The book is unflinching, particularly in its portrayal of the brutality of slavery in the US and in its implicit condemnation of the ordinary citizens who not only stood by but revelled in the complete dehumanization of their fellow humans. Americans don’t get off more lightly than their counterparts in Nazi Germany. Wilkerson describes the carnival-like atmosphere at many lynchings and the souvenirs that people took home from them. She also describes in detail the gruesome medical experiments done on black bodies that rivalled those conducted by Nazi doctors on Jews. It is a slice of American history that has been largely sanitized.

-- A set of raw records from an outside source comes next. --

(* ===== verification/Wire.v ===== *)
(** * Wire protocol v2: [pkg/proto/wire]

    Frames on a byte stream ([wire.go]), the hello negotiation and the
    transcript that binds it ([crypto.go]).  A connection is the list of bytes
    still to be read; a write produces the bytes it puts on the stream.
    SHA-256, the random source and the CPU test are arguments. *)
From S2P Require Import Prelude Bytes.

Module Wire.

Definition ProtocolV1 : string := "v1".
Definition ProtocolV2 : string := "v2".
Definition FrameTypeClientHello : Z := 1.
Definition FrameTypeServerHello : Z := 2.
Definition FrameTypeMessage : Z := 16.
Definition MessageCodecJSON : string := "json".
Definition UDPPacketCodecBinary : string := "binary-v1".
Definition DefaultMaxFramePayloadSize : Z := 64 * 1024.
(** ["FRP\x00\x02\r\n"] *)
Definition MagicV2 : bytes := ofString "FRP" ++ [x00; x02; x0d; x0a].

(** ** Frames *)

Record Frame := mkFrame { Type_ : Z; Flags : Z; Payload : bytes }.

Inductive error :=
| ErrShortRead                        (** [io.ReadFull] got fewer bytes *)
| ErrFlags (flags : Z)
| ErrTooLong (length limit : Z).

Record Conn := mkConn { input : bytes; maxFramePayloadSize : Z }.
Definition NewConn (rw : bytes) : Conn := mkConn rw DefaultMaxFramePayloadSize.

(** [io.ReadFull] of [n] bytes. *)
Definition ReadFull (n : nat) (rw : bytes) : res error (bytes * bytes) :=
  if decide (n ≤ length rw)%nat then Ok (take n rw, drop n rw) else Err ErrShortRead.

Definition ReadFrame (c : Conn) : res error (Frame * Conn) :=
  let? (header, rw) := ReadFull 8 (input c) in
  let frameType := getBE (slice header 0 2) in
  let flags := getBE (slice header 2 4) in
  let len := getBE (slice header 4 8) in
  if decide (flags ≠ 0) then Err (ErrFlags flags)
  else if decide (maxFramePayloadSize c < len) then Err (ErrTooLong len (maxFramePayloadSize c))
  else
    let? (payload, rw) := ReadFull (Z.to_nat len) rw in
    Ok (mkFrame frameType flags payload, mkConn rw (maxFramePayloadSize c)).

Definition frameHeader (f : Frame) : bytes :=
  PutUint16 (Type_ f) ++ PutUint16 (Flags f) ++ PutUint32 (Z.of_nat (length (Payload f))).

(** The bytes written: first the header, then the payload. *)
Definition WriteFrame (c : Conn) (f : Frame) : res error bytes :=
  if decide (Flags f ≠ 0) then Err (ErrFlags (Flags f))
  else if decide (maxFramePayloadSize c < Z.of_nat (length (Payload f)))
  then Err (ErrTooLong (Z.of_nat (length (Payload f))) (maxFramePayloadSize c))
  else Ok (frameHeader f ++ Payload f).

Definition WriteMagicIfV2 (wireProtocol : string) : bytes :=
  if decide (wireProtocol = ProtocolV2) then MagicV2 else [].

(** [CheckMagic]: the stream the caller goes on reading and whether it is v2;
    a stream that does not start with the magic is given back whole. *)
Definition CheckMagic (conn : bytes) : res error (bytes * bool) :=
  let? (buf, rest) := ReadFull (length MagicV2) conn in
  if decide (buf = MagicV2) then Ok (rest, true) else Ok (conn, false).

(** ** Hello messages *)

Record BootstrapInfo := mkBootstrap { Transport : string; TLS : bool; TCPMux : bool }.
Record MessageCapabilities := mkMsgCaps { Codecs : list string; UDPPacketCodecs : list string }.
Record CryptoCapabilities := mkCryptoCaps { Algorithms : list string; ClientRandom : bytes }.
Record ClientHello := mkClientHello {
  Bootstrap : BootstrapInfo; Message : MessageCapabilities; Crypto : CryptoCapabilities }.
Record MessageSelection := mkMsgSel { Codec : string; UDPPacketCodec : string }.
Record CryptoSelection := mkCryptoSel { Algorithm : string; ServerRandom : bytes }.
Record ServerHello := mkServerHello {
  SelMessage : MessageSelection; SelCrypto : CryptoSelection; Error : string }.

Inductive hello_error :=
| ErrMessageCodec
| ErrClientRandom (len : nat)
| ErrNoAlgorithm
| ErrRandom
| ErrSelectedCodec
| ErrSelectedUDPCodec
| ErrUDPCodecNotAdvertised
| ErrSelectedAlgorithm
| ErrAlgorithmNotAdvertised
| ErrServerRandom (len : nat).

Definition AEADAlgorithmAES256GCM : string := "aes-256-gcm".
Definition AEADAlgorithmXChaCha20Poly1305 : string := "xchacha20-poly1305".
Definition CryptoRandomSize : nat := 32.
Definition supportedAEADAlgorithms : list string :=
  [AEADAlgorithmAES256GCM; AEADAlgorithmXChaCha20Poly1305].

Definition Supports (l : list string) (value : string) : bool := bool_decide (value ∈ l).
Definition IsSupportedAEADAlgorithm (algorithm : string) : bool :=
  Supports supportedAEADAlgorithms algorithm.

Fixpoint SelectAEADAlgorithm (clientAlgorithms : list string) : option string :=
  match clientAlgorithms with
  | [] => None
  | algorithm :: rest =>
      if IsSupportedAEADAlgorithm algorithm then Some algorithm else SelectAEADAlgorithm rest
  end.

Definition PreferredAEADAlgorithms (hasFastAESGCM : bool) : list string :=
  if hasFastAESGCM then [AEADAlgorithmAES256GCM; AEADAlgorithmXChaCha20Poly1305]
  else [AEADAlgorithmXChaCha20Poly1305; AEADAlgorithmAES256GCM].

Definition ValidateCryptoCapabilities (c : CryptoCapabilities) : res hello_error unit :=
  if decide (length (ClientRandom c) ≠ CryptoRandomSize)
  then Err (ErrClientRandom (length (ClientRandom c)))
  else match SelectAEADAlgorithm (Algorithms c) with
       | None => Err ErrNoAlgorithm
       | Some _ => Ok tt
       end.

Definition ValidateClientHello (h : ClientHello) : res hello_error unit :=
  if negb (Supports (Codecs (Message h)) MessageCodecJSON) then Err ErrMessageCodec
  else ValidateCryptoCapabilities (Crypto h).

Definition selectUDPPacketCodec (codecs : list string) : string :=
  if Supports codecs UDPPacketCodecBinary then UDPPacketCodecBinary else "".

Definition clientHelloWithCryptoRandom (fast : bool) (bootstrap : BootstrapInfo)
    (clientRandom : bytes) : ClientHello :=
  mkClientHello bootstrap (mkMsgCaps [MessageCodecJSON] [UDPPacketCodecBinary])
    (mkCryptoCaps (PreferredAEADAlgorithms fast) clientRandom).

(** [random] is what [rand.Read] put into the 32-byte buffer, if it did not fail. *)
Definition NewClientHello (fast : bool) (random : option bytes) (bootstrap : BootstrapInfo)
    : res hello_error ClientHello :=
  match random with
  | None => Err ErrRandom
  | Some clientRandom => Ok (clientHelloWithCryptoRandom fast bootstrap clientRandom)
  end.

Definition NewServerHello (random : option bytes) (clientHello : ClientHello)
    : res hello_error ServerHello :=
  let? _ := ValidateClientHello clientHello in
  match SelectAEADAlgorithm (Algorithms (Crypto clientHello)) with
  | None => Err ErrNoAlgorithm
  | Some algorithm =>
      match random with
      | None => Err ErrRandom
      | Some serverRandom =>
          Ok (mkServerHello
                (mkMsgSel MessageCodecJSON
                   (selectUDPPacketCodec (UDPPacketCodecs (Message clientHello))))
                (mkCryptoSel algorithm serverRandom) "")
      end
  end.

Definition ValidateServerHelloForClient (clientHello : ClientHello) (serverHello : ServerHello)
    : res hello_error unit :=
  let udpPacketCodec := UDPPacketCodec (SelMessage serverHello) in
  let selection := SelCrypto serverHello in
  if decide (Codec (SelMessage serverHello) ≠ MessageCodecJSON) then Err ErrSelectedCodec
  else if negb (bool_decide (udpPacketCodec = "")) && negb (bool_decide (udpPacketCodec = UDPPacketCodecBinary))
  then Err ErrSelectedUDPCodec
  else if negb (bool_decide (udpPacketCodec = ""))
          && negb (Supports (UDPPacketCodecs (Message clientHello)) udpPacketCodec)
  then Err ErrUDPCodecNotAdvertised
  else if negb (IsSupportedAEADAlgorithm (Algorithm selection)) then Err ErrSelectedAlgorithm
  else if negb (Supports (Algorithms (Crypto clientHello)) (Algorithm selection))
  then Err ErrAlgorithmNotAdvertised
  else if decide (length (ServerRandom selection) ≠ CryptoRandomSize)
  then Err (ErrServerRandom (length (ServerRandom selection)))
  else Ok tt.

(** ** Transcript *)

Definition cryptoTranscriptLabel : bytes := ofString "frp wire v2 crypto transcript".

(** What [writeCryptoTranscriptPart] feeds to the hash. *)
Definition writeCryptoTranscriptPart (label payload : bytes) : bytes :=
  [x00] ++ label ++ [x00] ++ PutUint64 (Z.of_nat (length payload)) ++ payload.

Definition cryptoTranscript (clientHelloPayload serverHelloPayload : bytes) : bytes :=
  cryptoTranscriptLabel
    ++ writeCryptoTranscriptPart (ofString "client hello") clientHelloPayload
    ++ writeCryptoTranscriptPart (ofString "server hello") serverHelloPayload.

Definition HashCryptoTranscript (sha256 : bytes → bytes) (clientHelloPayload serverHelloPayload : bytes)
    : bytes := sha256 (cryptoTranscript clientHelloPayload serverHelloPayload).

(** ** Lemmas *)

Lemma ReadFull_app l r : ReadFull (length l) (l ++ r) = Ok (l, r).
Proof.
  unfold ReadFull. rewrite decide_True by (rewrite length_app; lia).
  by rewrite take_app_length, drop_app_length.
Qed.

Lemma ReadFull_app' n l r : n = length l → ReadFull n (l ++ r) = Ok (l, r).
Proof. intros ->. apply ReadFull_app. Qed.

Lemma ReadFull_Ok n rw l r : ReadFull n rw = Ok (l, r) → rw = l ++ r ∧ length l = n.
Proof.
  unfold ReadFull. case_decide; [|done]. intros [= <- <-]. rewrite take_drop, length_take. split; [done|lia].
Qed.

Lemma SelectAEADAlgorithm_Some algs a :
  SelectAEADAlgorithm algs = Some a → a ∈ algs ∧ IsSupportedAEADAlgorithm a = true.
Proof.
  induction algs as [|b algs IH]; simpl; [done|]. destruct (IsSupportedAEADAlgorithm b) eqn:Hb.
  - intros [= ->]. split; [by left|done].
  - intros [??]%IH. split; [by right|done].
Qed.

Lemma slice_frameHeader f :
  slice (frameHeader f) 0 2 = PutUint16 (Type_ f) ∧
  slice (frameHeader f) 2 4 = PutUint16 (Flags f) ∧
  slice (frameHeader f) 4 8 = PutUint32 (Z.of_nat (length (Payload f))).
Proof.
  unfold frameHeader. split_and!.
  - by apply (slice_app_at [] (PutUint16 (Type_ f))).
  - by apply (slice_app_at (PutUint16 (Type_ f)) (PutUint16 (Flags f))).
  - rewrite app_assoc, <-(app_nil_r (PutUint32 _)).
    by apply (slice_app_at (PutUint16 (Type_ f) ++ PutUint16 (Flags f))).
Qed.

(** ** Properties *)

Definition frame_ok (c : Conn) (f : Frame) : Prop :=
  0 ≤ Type_ f < 2 ^ 16 ∧ Flags f = 0 ∧ Z.of_nat (length (Payload f)) ≤ maxFramePayloadSize c.

(** A frame within the limits is written, and read back with what follows. *)
Lemma frame_written c f rest :
  frame_ok c f → 0 ≤ maxFramePayloadSize c < 2 ^ 32 →
  ∃ bs, WriteFrame c f = Ok bs ∧
    ReadFrame (mkConn (bs ++ rest) (maxFramePayloadSize c)) = Ok (f, mkConn rest (maxFramePayloadSize c)).
Proof.
  intros (Ht & Hf & Hl) Hm. unfold WriteFrame. rewrite decide_False by lia. rewrite decide_False by lia.
  eexists; split; [done|]. unfold ReadFrame; cbn [input maxFramePayloadSize].
  rewrite <-app_assoc, (ReadFull_app' 8 (frameHeader f))
    by (unfold frameHeader, PutUint16, PutUint32; blen).
  destruct (slice_frameHeader f) as (-> & -> & ->).
  unfold PutUint16, PutUint32. rewrite !getBE_putBE by (simpl; lia).
  rewrite decide_False by lia. rewrite decide_False by lia. rewrite Nat2Z.id, ReadFull_app.
  destruct f; simpl in *. by subst.
Qed.

(** Write, respectively read, frames one after the other. *)
Fixpoint WriteFrames (c : Conn) (fs : list Frame) : res error bytes :=
  match fs with
  | [] => Ok []
  | f :: fs' => let? b := WriteFrame c f in let? bs := WriteFrames c fs' in Ok (b ++ bs)
  end.

Fixpoint ReadFrames (n : nat) (c : Conn) : res error (list Frame * Conn) :=
  match n with
  | O => Ok ([], c)
  | S n' => let? (f, c) := ReadFrame c in let? (fs, c) := ReadFrames n' c in Ok (f :: fs, c)
  end.

(** C16: frames within the limits can all be written, and a reader with the
    same limit gets exactly these frames back, in order, and is then positioned
    at the bytes that followed them. *)
Theorem frames_roundtrip c fs rest :
  0 ≤ maxFramePayloadSize c < 2 ^ 32 → Forall (frame_ok c) fs →
  ∃ bs, WriteFrames c fs = Ok bs ∧
    ReadFrames (length fs) (mkConn (bs ++ rest) (maxFramePayloadSize c)) =
      Ok (fs, mkConn rest (maxFramePayloadSize c)).
Proof.
  intros Hm. induction 1 as [|f fs Hf Hfs IH]; [by exists []|].
  destruct IH as (bs & Hw & Hr). destruct (frame_written c f (bs ++ rest) Hf Hm) as (b & Hb & Hrb).
  exists (b ++ bs). simpl. rewrite Hb, Hw. split; [done|]. by rewrite <-app_assoc, Hrb, Hr.
Qed.

(** whatever bytes arrive, a frame that [ReadFrame] accepts has no flags, a
    payload of at most the limit, and the bytes consumed are exactly the ones
    [WriteFrame] produces for it: nothing is skipped and nothing is read twice. *)
Theorem ReadFrame_sound c f c' :
  0 ≤ maxFramePayloadSize c →
  ReadFrame c = Ok (f, c') →
  frame_ok c f ∧ maxFramePayloadSize c' = maxFramePayloadSize c ∧
  ∃ bs, WriteFrame c f = Ok bs ∧ input c = bs ++ input c'.
Proof.
  intros Hm. unfold ReadFrame. destruct (ReadFull 8 (input c)) as [[h rw]|] eqn:Hh; [|done].
  apply ReadFull_Ok in Hh as [-> Hh]. destruct h as [|b0 [|b1 [|b2 [|b3 [|b4 [|b5 [|b6 [|b7 []]]]]]]]]; try done.
  set (h := [b0; b1; b2; b3; b4; b5; b6; b7]).
  change (slice h 0 2) with [b0; b1]. change (slice h 2 4) with [b2; b3].
  change (slice h 4 8) with [b4; b5; b6; b7].
  case_decide as Hfl; [done|]. case_decide as Hlen; [done|].
  destruct (ReadFull _ rw) as [[p rw']|] eqn:Hp; [|done]. apply ReadFull_Ok in Hp as [-> Hp].
  intros [= <- <-]. pose proof (getBE_range [b0; b1]). pose proof (getBE_range [b4; b5; b6; b7]).
  unfold frame_ok, WriteFrame; cbn [Type_ Flags Payload maxFramePayloadSize input].
  rewrite (decide_False (P := _ ≠ 0)) by lia. rewrite decide_False by lia.
  split_and!; [simpl in *; lia..|done|]. eexists; split; [done|].
  unfold frameHeader; cbn [Type_ Flags Payload]. rewrite Hp, Z2Nat.id by lia. unfold PutUint16, PutUint32.
  by rewrite (putBE_getBE' 2 [b0; b1]), (putBE_getBE' 2 [b2; b3]), (putBE_getBE' 4 [b4; b5; b6; b7]).
Qed.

Perhaps the sharpest point of the book comes when Wilkerson talks about the reckoning done by Germany over its Nazi past, and the lack of an equivalent in the United States. At the core of Caste is the argument that the United States has not addressed or atoned for the profound injustice on which it was built. Much of the violence inflicted on enslaved Africans were “tortures that the Geneva Conventions would have banned as war crimes had the conventions applied to people of African descent on this soil,” she writes.
But they do not, and whereas Germany has many monuments to the victims of Nazi crimes and none to the perpetrators of those crimes, we in the United States are still arguing over the removal of monuments to those who perpetrated and defended what can only be seen as crimes against humanity. “In Germany, displaying a swastika is a crime punishable by up to three years in prison. In the United States, the rebel flag is incorporated into the official state flag of Mississippi,” Wilkerson notes. Germans who had not yet been born when Hitler came to power continue to bear the burden of responsibility for their ancestor’s misdeeds; a similar reckoning has yet to take place in the United States.
A movement of reconciliation is long overdue, but as the political arena has illustrated recently, much of America is far from being able to consider our own history with an honest gaze. Wilkerson ends Caste on a hopeful note, urging radical empathy. After finishing the book, though, I find it difficult to share her optimism. Our current political cycle has shown that white power will protect itself at almost any cost. Until we as Americans can take an unblinking look at the basis of the inequalities that plague our nation, we will be unable to change them.